Estoy sola en el aeropuerto de Atlanta de regreso de un viaje relámpago de trabajo de 24 horas. Es uno de esos días largo y pesado, que me encuentra baja de energía. Al caminar por el largo pasillo del aeropuerto, paso por una de esas tiendas que venden de todo, y como si tuviera un imán, el área de golosinas me jala sin consultarme. Tomo dos y tres paquetes de no me acuerdo qué antojos, y como en una especie de trance, me los acabo compulsivamente cual niño al que le acaban de levantar el castigo de no comer dulces.

Lo compruebo: El hambre física y el hambre emocional no son lo mismo. Según el Dr. Robert Gould, autor del libro Shrink Yourself, el 95 por ciento de las dietas fallan porque estamos a disposición de nuestras emociones. Cuando estamos cansados, enojados, tristes o solos, sentimos una urgencia de correr al refrigerador o a la despensa para ver si encontramos un poco de consuelo en el fondo del bote de helado, o bien, de la bolsa de papas.

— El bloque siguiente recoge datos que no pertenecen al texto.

(** Calls that leave the class: a continuation invoked with its argument,
    and [proxyRequest(req, res, target)], whose target is a [ProxyTarget]
    or a URL string. *)
Inductive ExternalCall :=
| CallNext (f : NextFunction) (err : option ErrorReason)
| CallProxyRequest (rawReq : IncomingMessage) (rawRes : loc) (target : ProxyTarget)
| CallProxyRequestUrl (rawReq : IncomingMessage) (rawRes : loc) (url : string).

Record Outcome (A : Type) := mkOutcome {
  result : Result A;
  final : State;
  calls : list ExternalCall;
}.
Arguments mkOutcome {A} result final calls.
Arguments result {A} o.
Arguments final {A} o.
Arguments calls {A} o.

Definition M (A : Type) : Type := State → Outcome A.

Definition ret {A} (a : A) : M A := λ s, mkOutcome (Ok a) s [].

Definition throw {A} (e : Thrown) : M A := λ s, mkOutcome (Throw e) s [].

Definition bind {A B} (m : M A) (k : A → M B) : M B := λ s,
  let o := m s in
  match result o with
  | Ok a =>
      let o' := k a (final o) in
      mkOutcome (result o') (final o') (calls o ++ calls o')
  | Throw e => mkOutcome (Throw e) (final o) (calls o)
  end.

Definition gets {A} (f : State → A) : M A := λ s, mkOutcome (Ok (f s)) s [].

Definition modify (f : State → State) : M unit := λ s, mkOutcome (Ok tt) (f s) [].

Definition emitCall (c : ExternalCall) : M unit := λ s, mkOutcome (Ok tt) s [c].

#[global] Instance M_ret : MRet M := @ret.
#[global] Instance M_bind : MBind M := λ A B k m, bind m k.

(** The value of a result that is not an exception. *)
Definition result_value {A} (r : Result A) : option A :=
  match r with
  | Ok a => Some a
  | Throw _ => None
  end.

(** A [for (const x of xs)] loop whose body is a computation. *)
Fixpoint forOf {A} (xs : list A) (body : A → M unit) : M unit :=
  match xs with
  | [] => ret tt
  | x :: xs' => body x;; forOf xs' body
  end.

(** ** JavaScript idioms used by the class *)

(** [a[i]] on an array: [undefined] for an index outside [0 .. length-1]. *)
Definition js_index {A} (a : list A) (i : Z) : option A :=
  if (i <? 0)%Z then None else a !! Z.to_nat i.

(** [Array.prototype.pop]: the removed last element, or [undefined] and no
    change on an empty array. *)
Definition js_pop {A} (a : list A) : option A * list A :=
  match last a with
  | Some x => (Some x, removelast a)
  | None => (None, a)
  end.

(** [v || ""] for [v : string | undefined]: the empty string is falsy. *)
Definition js_or_empty (v : option string) : string :=
  match v with
  | Some x => if decide (x = "") then "" else x
  | None => ""
  end.

(** Reading a member of a value that may be [undefined]. *)
Definition member {A} (name : string) (o : option A) : M A :=
  match o with
  | Some a => mret a
  | None =>
      throw (JsTypeError
               ("Cannot read properties of undefined (reading '" +:+ name +:+ "')"))
  end.

Definition liftResult {A} (r : Result A) : M A :=
  match r with
  | Ok a => mret a
  | Throw e => throw e
  end.

(** [{ ...o }] for the header object at [l]: a new object with the same own
    properties. *)
Definition spread (l : loc) : M loc := λ s,
  let l' := fresh (dom (headerObjects s)) in
  mkOutcome (Ok l')
    (set_headerObjects (<[l' := default ∅ (headerObjects s !! l)]>) s) [].

(** [delete o[n]] for the header object at [l]. *)
Definition deleteProperty (l : loc) (n : string) : M unit :=
  modify (set_headerObjects (alter (delete n) l)).

(** ** Collaborators of the class

    The wrappers and the on.writehead module are other files of the package;
    [Context] uses the members below. *)

(** Modelled from the spec: the [Request] wrapper of ./request, which adapts
    the raw inbound message into an inspectable object (headers, path,
    method); its [inited] hook does nothing by default. *)
Definition Request_headers (r : Request) : loc := im_headers (req r).
Definition Request_method (r : Request) : option string := im_method (req r).
Definition Request_path (r : Request) : string := im_path (req r).
Definition Request_inited (r : Request) : M unit := mret tt.

(** Modelled from the spec: the [Response] wrapper of ./response; its
    [setHeader] sets the header on the raw response it wraps. *)
Definition ServerResponse_setHeader (name value : string) (o : ServerResponse)
    : ServerResponse :=
  {| sr_headers := <[name := value]> (sr_headers o);
     sr_once := sr_once o; sr_onWriteHead := sr_onWriteHead o |}.

Definition Response_setHeader (r : Response) (name value : string) : M unit :=
  modify (set_serverResponses (alter (ServerResponse_setHeader name value) (res r))).

Definition Response_inited (r : Response) : M unit := mret tt.

(** [res.once(event, cb)] of the raw response. *)
Definition ServerResponse_once (event : string) (cb : Listener) (o : ServerResponse)
    : ServerResponse :=
  {| sr_headers := sr_headers o;
     sr_once := sr_once o ++ [(event, cb)]; sr_onWriteHead := sr_onWriteHead o |}.

Definition once (rawRes : loc) (event : string) (cb : Listener) : M unit :=
  modify (set_serverResponses (alter (ServerResponse_once event cb) rawRes)).

(** Modelled from the spec: [onWriteHead(res, cb)] of ./module/on.writehead
    registers [cb] to run just before the headers are sent. *)
Definition ServerResponse_onWriteHead (cb : Listener) (o : ServerResponse)
    : ServerResponse :=
  {| sr_headers := sr_headers o;
     sr_once := sr_once o; sr_onWriteHead := sr_onWriteHead o ++ [cb] |}.

Definition onWriteHead (rawRes : loc) (cb : Listener) : M unit :=
  modify (set_serverResponses (alter (ServerResponse_onWriteHead cb) rawRes)).

(** ** The methods of [Context] *)

Section ContextClass.

(** What calling the closure [f] with argument [err] does. The closures on
    the stack are supplied by the dispatch engine; they may do anything to
    the state, call back into the context, or throw. *)
Variable run : NextFunction → option ErrorReason → M unit.

(** [parseProxyTarget] of ./module/proxy.request; it fails on malformed
    input. *)
Variable parseProxyTarget : string → Result ProxyTarget.

(** [f(err)] for a closure [f]. *)
Definition invoke (f : NextFunction) (err : option ErrorReason) : M unit :=
  emitCall (CallNext f err);; run f err.

(** [get session()] *)
Definition session : M SessionInstance :=
  v ← gets (λ s, SYMBOL_SESSION (this s));
  match v with
  | Some i => mret i
  | None =>
      throw (JsError "ctx.session: please use component.session() middleware firstly")
  end.

(** [get request()], [get response()]: the casts [as Q], [as S] do not
    check anything. *)
Definition request : M (option Request) := gets (λ s, _request (this s)).
Definition response : M (option Response) := gets (λ s, _response (this s)).

(** [get route()] *)
Definition route : M RawRouteInfo :=
  info ← gets (λ s, SYMBOL_RAW_ROUTE_INFO (this s));
  match info with
  | Some r => mret r
  | None =>
      q ← request; rq ← member "method" q;
      q' ← request; rq' ← member "path" q';
      mret {| method := js_or_empty (Request_method rq);
              path := Request_path rq' |}
  end.

Definition createRequest (rawReq : IncomingMessage) : M Request :=
  mret (mkRequest rawReq).

Definition createResponse (rawRes : loc) : M Response :=
  mret (mkResponse rawRes).

(** [inited()]: empty in the base class. *)
Definition inited : M unit := mret tt.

Gould la llama “comida confort”, ya sabes, ese pedazo de pastel, esa bolsa de cacahuates japoneses, chocolates, lo que sea que nos quite la ansiedad, la aburrición, la soledad, la frustración o cualquier otro sentimiento. Lo malo es que el confort no dura mucho tiempo. A los diez minutos de haberme terminado todas las porquerías que compré, me empecé a sentir culpable y llena de remordimiento. “¡¿Para qué me los comí!? Ni siquiera estaban tan buenos; soy una tonta, estaban llenos de azúcar, no valió la pena, y demás laceramientos mentales...”. El problema aquí, dice Gould, es que comienza el ciclo del yo-yo sin fin; porque para anestesiar la culpa, volvemos a buscar aquello que nos proporcione ese placer momentáneo. Al poco tiempo estamos, una vez más, usando la ropa grande del clóset, recorriendo el agujero del cinturón y reclamándonos nuestra falta de voluntad, para después meternos a hacer otra dieta mágica...

“Es algo que aprendemos desde el nacimiento”, de las mamás, de las abuelas, me comenta el Dr. Armando Barriguete, experto en desórdenes alimenticios. “Cuando el bebé llora por hambre, siente un dolor que se calma en el momento en el que recibe el alimento. Y así descubre la conexión emocional que hay entre su malestar y tensión interna, con lo placentero de la mamila y los cuidados de su mamá. Esta conducta alimentaria aparecerá siempre en momentos de tensión”.

Así que la comida es más que nutrición. De niños, cuando nos caemos y nos raspamos la rodilla nos dan una paleta, si nos sacamos buenas calificaciones nos dan un dulce, si es nuestro cumpleaños nos dan pastel, entonces nuestra cabecita continúa registrando que ésta es una manera de apapachar. Y, como dice la canción, “y ahí nos vamos...”.

Hay cosas en la vida que podemos cambiar, otras que no. Nuestro peso es de las cosas que sí podemos controlar, así que cuando nos sintamos aburridos, enojados, tensos, solos, o muy cansados y estiremos la mano para abrir una bolsita de donas, antes preguntémonos: ¿En verdad tengo hambre? ¿Viene de mi mente o mi estómago? ¿Es un hueco que busco llenar? ¿Cómo me voy a sentir después? ¿De qué tengo hambre de verdad? Porque quizá no es de comida. La verdadera razón es diferente para cada uno de nosotros, y encontrarla puede requerir una excavación ligera o muy profunda. Sin embargo, el detenernos a reflexionar la diferencia entre la necesidad emocional que nos hace comer o la necesidad física, creo que es un gran paso para entender, por qué a veces sí y a veces no, logramos bajar de peso. ¿No crees?